He comes to a fork where wooden arrows nailed to a huge old-growth fir point in different directions. The one on the right reads BIG BOB’S BEAR CAMP. The one on the left reads HEADS AND SKINS. Ten feet or so above the arrows, already wearing a thin hood of snow, a security camera peers down.
Brady turns left and finally allows his hands to relax. He’s almost there.
9
In the city, the snow is still light. The streets are clear and traffic is moving well, but the three of them pile into Jerome’s Jeep Wrangler just to be on the safe side. 442 Maritime Drive turns out to be one of the condos that sprang up like mushrooms on the south side of the lake in the go-go eighties. Back then they were a big deal. Now most are half empty. In the foyer, Jerome finds F. LINKLATTER in 6-A. He reaches for the buzzer, but Hodges stops him before he can push it.
‘What?’ Jerome asks.
Holly says primly, ‘Watch and learn, Jerome. This is how we roll.’

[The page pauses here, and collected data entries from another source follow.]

Lemma decode_canonical_witness :
  Nat.le 35 (length (entry_bytes sum32 8 1001 0 TAG_ACK_POLICY_CHANGE [2; 1] ++ [0; 0])) /\
  encode (E:=bool) sum32 64 8 1001 0 (AckPolicyChanged {| policy := 2; unwitnessed := true |})
  = Ok (entry_bytes sum32 8 1001 0 TAG_ACK_POLICY_CHANGE [2; 1]).
Proof.
  destruct (decode_canonical (E:=bool) sum32
    (entry_bytes sum32 8 1001 0 TAG_ACK_POLICY_CHANGE [2; 1] ++ [0; 0])
    35 8 1001 0 (AckPolicyChanged {| policy := 2; unwitnessed := true |}) 64
    ltac:(repeat constructor; vm_compute; intros; discriminate) ltac:(vm_compute; reflexivity) ltac:(lia))
    as (Hn & _ & He).
  split; [exact Hn|]. exact (He eq_refl).
Defined.
End Sample.
(* ===== verification/Protocol.v ===== *)
(** * Control messages between a primary and its replicas

    [Framing] is the length-prefixed splitter ([wire-protocol/src/framing.rs])
    and the replication receiver's use of it; [Control] the message types of
    [transport-core/src/replication/protocol.rs] with their encoders and
    decoders. A [zerocopy] struct is the concatenation of its little-endian
    fields, and [ref_from_prefix] fails exactly when the payload is shorter. *)

From stdpp Require Import gmap.
From S2P Require Import Prelude Cursors Codec.
Import Codec.Le.

Module Framing.

Definition PREFIX_LEN : nat := 4.

Record FrameTooLarge := { declared : Z; max : Z }.

(** The payload of the first frame; [None] until all of it has arrived. *)
Definition split_frame_limited (buf : list Z) (max_payload : Z)
    : result (option (list Z)) FrameTooLarge :=
  if (length buf <? PREFIX_LEN)%nat then Ok None
  else
    let declared := field 0 4 buf in
    if declared <=? max_payload then
      let rest := drop PREFIX_LEN buf in
      if declared <=? Z.of_nat (length rest) then Ok (Some (take (Z.to_nat declared) rest)) else Ok None
    else Err {| declared := declared; max := max_payload |}.
(** One slot at its turn. *)
Lemma accept_one b s0 a slot :
  coherent b s0 a -> sequence slot = pending_accum a + 1 ->
  match accept_slot a slot with
  | (Some a', _) => accepts b s0 [slot] a a' /\ last_target a' = target_of b s0 (pending_accum a')
  | (None, a') => accepts b s0 [] a a' /\ last_target a' = last_target a
  end.
Proof.
  intros [Hb Ha Hn] Hs. unfold accept_slot, push_with_or_abort.
  assert (Hi : next_index (ring a) + 1 = target_of b s0 (sequence slot)).
  { unfold next_index, target_of. rewrite Hb, Hs, Ha. unfold slots_in. rewrite length_app. lia. }
  assert (Hok : forall r, slots_in r = slots_in (ring a) -> base r = b ->
    accepts b s0 [slot] a {| pending_accum := sequence slot;
      ring := {| base := base r; committed := committed r; batch := batch r ++ [slot] |};
      policy_record := match ack_policy_change (event slot) with
                       | Some c => shared_observe (policy_record a) (sequence slot) c | None => policy_record a end;
      last_target := next_index (ring a) + 1; published := published a + 1; fates := tail (fates a) |}).
  { intros r Hr Hbr. assert (Hall : slots_in {| base := base r; committed := committed r; batch := batch r ++ [slot] |}
      = slots_in (ring a) ++ [slot]) by (rewrite <- Hr; unfold slots_in; cbn; by rewrite app_assoc).
    constructor; cbn [pending_accum ring policy_record last_target published]; try done.
    constructor; cbn [ring pending_accum base]; [done|rewrite Hall, length_app; cbn [length]; lia|].
    rewrite Hall. apply numbered_snoc; [done|lia]. }
  destruct (hd Immediate (fates a)) as [| |w]; cbn [fst].
  - split; [by apply Hok|done].
  - split; [apply (Hok (commit (ring a))); [apply slots_commit|done]|done].
  - split; [|done]. apply accepts_nil; try done; destruct w; try done; apply slots_commit.
Qed.

Lemma accepts_commit b s0 new a a' : accepts b s0 new a a' -> accepts b s0 new a (commit_batch a').
Proof.
  intros [[Hb Ha Hn] S P Q]. constructor; cbn [commit_batch ring]; rewrite ?slots_commit; try done.
  constructor; cbn [commit_batch ring pending_accum]; rewrite ?slots_commit; done.
Qed.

Hodges pushes other buttons at random, and gets a male voice in return on the fourth try. ‘Yeah?’
‘FedEx,’ Hodges says.
‘Who’d send me something by FedEx?’ The voice sounds mystified.
‘Couldn’t tell you, buddy. I don’t make the news, I just report it.’
The door to the lobby gives out an ill-tempered rattle. Hodges pushes through and holds it for the others. There are two elevators, one with an out-of-order sign taped to it. On the one that works someone has posted a note that reads, Whoever has the barking dog on 4,I will find you.
‘I find that rather ominous,’ Jerome says.
The elevator door opens and as they get in, Holly begins to rummage in her purse. She finds her box of Nicorette and pops one. When the elevator opens on the sixth floor, Hodges says, ‘If she’s there, let me do the talking.’
6-A is directly across from the elevator. Hodges knocks. When there’s no answer, he raps. When there’s still no answer, he hammers with the side of his fist.
‘Go away.’ The voice on the other side of the door sounds weak and thin. The voice of a little girl with the flu, Hodges thinks.
He hammers again. ‘Open up, Ms Linklatter.’
‘Are you the police?’
He could say yes, it wouldn’t be the first time since retiring from the force that he impersonated a police officer, but instinct tells him not to do it this time.
‘No. My name is Bill Hodges. We met before, briefly, back in 2010. It was when you worked at—’
‘Yeah, I remember.’
One lock turns, then another. A chain falls. The door opens, and the tangy smell of pot wafts into the corridor. The woman in the doorway has got a half-smoked fatty tweezed between the thumb and forefinger of her left hand. She’s thin almost to the point of emaciation, and pale as milk. She’s wearing a strappy tee-shirt with BAD BOY BAIL BONDS, BRADENTON FLA on the front. Below this is the motto IN JAIL? WE BAIL!, but that part is hard to read because of the bloodstain.
‘I should have called you,’ Freddi says, and although she’s looking at Hodges, he has an idea it’s really herself she’s speaking to. ‘I would have, if I’d thought of it. You stopped him before, right?’
‘Jesus, lady, what happened?’ Jerome asks.
‘I probably packed too much.’ Freddi gestures at a pair of mismatched suitcases standing behind her in the living room. ‘I should have listened to my mother. She said to always travel light.’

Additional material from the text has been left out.